While we were visiting Trg Republike Square in the center of Belgrade we came across the city’s Tourist Information Bureau. There were a number of souvenirs offered inside and I chose something that I felt would make my understanding of Serbia more complete. The book A Guide to the Serbian Mentality was a collection of short essays geared to help the reader grasp the essence of the Serbian people and their way of life. The author, Momo Kapor, was described as the Serbian Efraim Kishon, and this humorous approach interested me and I bought the book.

Some of the essays were about Serbian food. First I learned that in the country, the only time one eats chicken is either if the chicken is sick, or you are sick. Also, although Serbian cuisine is very tasty (and Jodie herself bought a Serbian cookbook), there is no food that really originated in Serbia. Everything you eat in Serbia has its origins in Turkey, Greece, or elsewhere in the Balkans. We found this to be true in Belgrade’s restaurants, where shopska salad and rakia were offered as local cuisine just like in Bulgaria.

But wait, there is one Serbian food that is unique according to Kapor, and apparently found nowhere else in the world. There is a white cheese called kajmak that is skimmed from freshly boiled milk and which bears no resemblance to other cheeses like mozzarella or sour cream. In fact, when we had lunch at a restaurant in Niš, the owner came to our table with a dish of kajmak that his wife had made, and we found it quite tasty. As Kapor relates in one of his essay, kajmak is so revered among Serbian émigrés all over the world that he used to sneak it through customs to them on his visits, hidden inside Nivea cosmetic cream containers.

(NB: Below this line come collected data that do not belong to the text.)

(* ===== verification/LibraryKnowledge.v ===== *)
(** * What the players know, and what they cannot find out

    The properties of the hidden zones: recorded knowledge is true in every
    reachable state, which operations panic there, draws and scries do to cards
    and knowledge what the rules say, and what one player does in hidden zones
    tells the other nothing: two states that look the same to an observer still
    look the same after it. *)

From S2P Require Import Prelude Ids Bytes Randomness RandomnessFacts Library LibraryRows LibraryFacts LibraryMoves LibraryShuffle LibraryReach.
Import PlayerIds.

(** [observer] has a fact about the card at a position of the library. *)
Definition knows {V4 Rest} (s : GameState V4 Rest) (observer owner : PlayerId) (i : nat) : Prop :=
  exists e, e ∈ known_library_cards s observer owner /\ place e = i.

(* ------------------------------------------------------------------ *)
(** ** Scries *)

Section Scries.
Context {V4 Rest : Type} `{!ObjectRules V4 Rest}.
Implicit Types s : GameState V4 Rest.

I found the essays in the book quite amusing, and together they did paint the picture of Serbians and their way of life.

Momo Kapor (1937 – 2010) was a Serbian painter, novelist and short story writer. By training he was a painter, having graduated from the Academy of Figurative Art in Belgrade in 1961. He exhibited his works all over the world and has illustrated his own books and the books of others. His literary career began in the 1960s when he served as a writer of radio, television, and theater dramas. His novels and books, which have been translated into a number of languages, are still on the Serbian best seller lists.

Tuesday, October 5, 2010

Why Don't Bulgarians Like Their Soups Served Hot?

Today was rainy and cold in Sofia, so both Jodie and I ordered the Tomato Cream Soup for lunch at the Rainbow Restaurant near our office. The soup was good, but was served luke warm.

On Sunday I ate at the Dobro Restaurant, also not far from our office. I ordered the Vegetable Cream Soup, which was tasty, but also served luke warm.

Why don't Bulgarians like their soups hot? Jodie once asked her coworker about this, and the answer was that Bulgarians prefer to have their soups served at a comfortably warm temperature.

We have come to appreciate Bulgarian soups. We squeeze fresh lemon juice into our chicken soup and Jodie has made Bulgarian Meatball Soup. In the summer, Tarator Soup, made of cucumbers and yoghurt, is a cool refresher, and that is just fine. But in the winter, when you need to warm yourself up from the cold winds and rain, we prefer the soups to be served hot.

Monday, October 4, 2010

Autumn Leaves

Friday, October 1, 2010

Spinach News from Bulgaria

A picture of a Bulgarian Agriculture Minister Miroslav Naydenov frowning as he tasted spinach soup at a nursery school in Sofia caused some “confusion” in the public, media reports said this week.

The sour expression on the minister’s face as he visited the school with Sofia Mayor Yordanka Fandakova led many to conclude that the food given to school children is of bad quality.

Mayor Fandakova responded to the uproar by saying, "The problem was not that the food was bad but that Minister Naydenov doesn't like spinach.., The food in kindergartens is perfect."

I enjoyed two spinach dishes at Sofia restaurants this week and believe the local vegetable is quite tasty. I hope the school kids feel the same way.